Persons accept easily suggested ideas which resemble other ideas which they have previously accepted. They associate the new idea with the old one, although there may be little or no resemblance between them. Consequently, shrewd and unscrupulous men sometimes impose upon honest persons in this way, i. e., they make themselves, or their proposition, appear like some other person or proposition which has been satisfactory to the person, and this associated sameness disarms the person and causes him to accept the suggested idea far more readily than he would have otherwise. The confidence man, charlatan, and fakir operates along these lines of suggestion. And, likewise, many persons accept suggestions concerning their physical condition, because of this fancied resemblance to something else, which they otherwise would have refused to notice.

An important law of suggestion is this: Suggestion gains force by repetition. The first suggestion may make but little impression; but the same suggestion repeated frequently makes a deeper impression by each repetition; until finally the idea is firmly impressed upon the Subconscious Mind of the person.

We shall not consider the important results of suggestion in general, for we are concerned merely with those which produce physical effects. When the Subconscious Mind accepts suggested ideas relating to physical conditions, functioning, health, etc., it at once passes the idea over to that phase, aspect, or department of its activities that we have called the Corporeal Mind. The Corporeal Mind then proceeds to manifest into reality and physical form and function the idea so placed within it, and which it accepts as truth in absence of opposing ideas.

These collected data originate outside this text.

(** * Mahjong score dashboard (app.py): scoring and aggregation engine

    A shallow embedding of the data pipeline of [app.py]:

    - the wide score table read from CSV, [reset_index] and [melt];
    - [compute_uma_and_rank], applied per [(GameID, Date)] group;
    - the date-range mask shared by every callback;
    - the four leaderboards of [update_ranking_tables];
    - the cumulative series of [update_daily_uma_graph];
    - the statistics of [update_summary_table].

    Data frames are lists of records, one record per frame row, in frame
    order.  Integer columns hold [Z]; where numpy computes on an [int64]
    column (the product by 50, the grouped sums, the running sums, the gap
    to the leader) the wrap-around of 64-bit arithmetic is written out, and
    the statements about those values say which columns they take to be
    [int64].  What Python computes row by row on its own integers (the uma
    added to a score, the offset added to a total) is exact.  The rank
    rates, which the code rounds to two decimals, are computed in binary
    floating point, because the error of the division decides which way a
    rate is rounded; the means and the avoidance rate, which are shown as
    computed, are exact rationals standing for the nearest [float64].
    Dates are day numbers.  The rendering code (Dash components, plotly
    figures) is not modelled. *)

From Stdlib Require Import ZArith QArith Qround Qabs Qpower Lia Lqa.
From Stdlib Require Import Sorting.Sorted Permutation String Ascii.
From stdpp Require Import base list gmap strings sorting.

Local Open Scope Z_scope.

(** ** Exceptions

    The exceptions the operations of the data pipeline can raise: the
    [KeyError] of the dictionary subscript [rank2uma[row["Rank"]]], the
    [IndexError] of [iloc] past the end of a frame, and the [ValueError] of
    [int] on a string that is not a number. *)

Inductive result (A : Type) : Type :=
  | Ok (a : A)
  | KeyError (k : Z)
  | IndexError
  | ValueError.
Arguments Ok {A} a.
Arguments KeyError {A} k.
Arguments IndexError {A}.
Arguments ValueError {A}.

Global Instance result_ret : MRet result := λ A a, Ok a.
Global Instance result_bind : MBind result := λ A B f m,
  match m with
  | Ok a => f a
  | KeyError k => KeyError k
  | IndexError => IndexError
  | ValueError => ValueError
  end.

Definition raises {A} (m : result A) : Prop := ∃ k, m = KeyError k.

(** ** 64-bit integers

    numpy computes on an [int64] column modulo [2 ^ 64], without any
    overflow error. *)

Definition int64 (z : Z) : Prop :=
  - 2 ^ 63 ≤ z < 2 ^ 63.

(** The [int64] that a mathematical result is stored as. *)
Definition wrap64 (z : Z) : Z :=
  (z + 2 ^ 63) `mod` 2 ^ 64 - 2 ^ 63.

Global Instance int64_dec z : Decision (int64 z).
Proof. unfold int64. apply _. Defined.

Definition add64 (a b : Z) : Z := wrap64 (a + b).
Definition sub64 (a b : Z) : Z := wrap64 (a - b).
Definition mul64 (a b : Z) : Z := wrap64 (a * b).

(** ** Sorting

    [sort_values] is called with pandas' default [kind="quicksort"], whose
    only contract is that the result is the input rows rearranged so that
    the key column is ordered; the order of rows with equal keys is not
    promised.  A [sort_kind] is any algorithm meeting that contract.  The
    comparison [le a b] reads "row [a] may be placed before row [b]". *)

Record sort_kind : Type := SortKind {
  sort_by : ∀ A : Type, (A → A → bool) → list A → list A;
  sort_by_perm : ∀ A (le : A → A → bool) (l : list A), sort_by A le l ≡ₚ l;
  sort_by_sorted : ∀ A (le : A → A → bool) (l : list A),
    (∀ x y, le x y = true ∨ le y x = true) →
    (∀ x y z, le x y = true → le y z = true → le x z = true) →
    StronglySorted (λ x y, le x y = true) (sort_by A le l)
}.
Arguments sort_by _ {A} _ _.

(** A sort is stable when rows that compare equal keep their input order. *)
Definition stable (K : sort_kind) : Prop :=
  ∀ A (le : A → A → bool) (l : list A) (x : A),
    (∀ x y z, le x y = true → le y z = true → le x z = true) →
    filter (λ y, le x y && le y x) (sort_by K le l)
    = filter (λ y, le x y && le y x) l.

(** Insertion sort, a stable sort: what [kind="stable"] would give, and the
    model of Python's [sorted] and of the key ordering of [groupby], whose
    keys are distinct. *)
Fixpoint insert {A} (le : A → A → bool) (x : A) (l : list A) : list A :=
  match l with
  | [] => [x]
  | y :: l' => if le x y then x :: l else y :: insert le x l'
  end.

Definition insertion_sort {A} (le : A → A → bool) (l : list A) : list A :=
  foldr (insert le) [] l.

(** Another algorithm within the contract: sort into the opposite order
    with insertion sort, then reverse the result.  Rows with equal keys
    come out in the reverse of their input order, as the two pairs of
    [two_pairs] do in the program's descending sorts. *)
Definition reversing_sort {A} (le : A → A → bool) (l : list A) : list A :=
  reverse (insertion_sort (λ a b, le b a) l).

(** ** Order of player labels

    Python compares [str] by code point, which on UTF-8 encoded labels is
    the bytewise lexicographic order [String.compare]. *)

Definition label_le (a b : string) : Prop := String.leb a b = true.
Definition label_lt (a b : string) : Prop := String.ltb a b = true.

(** ** The score table and its long form *)

(** [df] after [read_csv]: the player columns in file order and, per CSV
    line, the date and one score per player column.  [reset_index] makes the
    0-based line number the [GameID]. *)
Record raw_table : Type := RawTable {
  player_columns : list string;
  game_records : list (Z * list Z)
}.

(** Every line has one cell per player column. *)
Definition well_formed (df : raw_table) : Prop :=
  Forall (λ rec, length rec.2 = length (player_columns df)) (game_records df).

(** Rows of [long_df] as [melt] leaves them. *)
Module Long.
Record row : Type := Row {
  GameID : Z;
  Date : Z;
  Player : string;
  Score : Z
}.
End Long.

(** Rows of [long_df] after [compute_uma_and_rank]. *)
Record row : Type := Row {
  GameID : Z;
  Date : Z;
  Player : string;
  Score : Z;
  Rank : Z;
  UmaScore : Z;
  UmaScore_x50 : Z
}.

Global Instance long_row_eq_dec : EqDecision Long.row.
Proof. solve_decision. Defined.
Global Instance row_eq_dec : EqDecision row.
Proof. solve_decision. Defined.

(** The [melt] columns of a computed row. *)
Definition melted (r : row) : Long.row :=
  Long.Row (GameID r) (Date r) (Player r) (Score r).

(** [df.melt(id_vars=["GameID", "Date"], var_name="Player",
    value_name="Score")]: column by column, and within a column line by
    line. *)
Definition melt (df : raw_table) : list Long.row :=
  mjoin (imap (λ j name,
            imap (λ i rec, Long.Row (Z.of_nat i) rec.1 name (nth j rec.2 0))
                 (game_records df))
          (player_columns df)).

In this way many persons have developed conditions of disease from purely mental causes, and many have died from the logical development of such diseases. Many persons are made ill from fear and suggestions of contagion and infection. Many persons acquire disease by reason of vivid pictures placed in their minds through reading newspaper descriptions of disease, patent medicine advertisements, etc. It is a fact known to all officials of the medical schools that students frequently "take on" all the symptoms of the diseases they are studying about in their text-books.

And, likewise, the law works with equal force in the opposite direction. For all the cures made by the faith-healers, prayer-curists, divine healers, and other practitioners of the same kind; and by the practitioners of mental therapeutics, suggestive therapy, and similar scientific methods of applying the power of the mind to cure physical ills; are really based upon this fundamental principle. This may seem strange to the student when first stated; but a careful examination of the facts of the case will bring to him such an overwhelming proof of its correctness, that it will seem strange to him that anyone can doubt it.

Remember, though, that Therapeutic Suggestion means simply the indirect placing of an idea in the Subconscious Mind in such a way that it is accepted as truth, and thereupon manifested in action, form, and functioning by that phase of the Subconscious Mind known as the Corporeal Mind, which has control of the functions and activities of the physical body.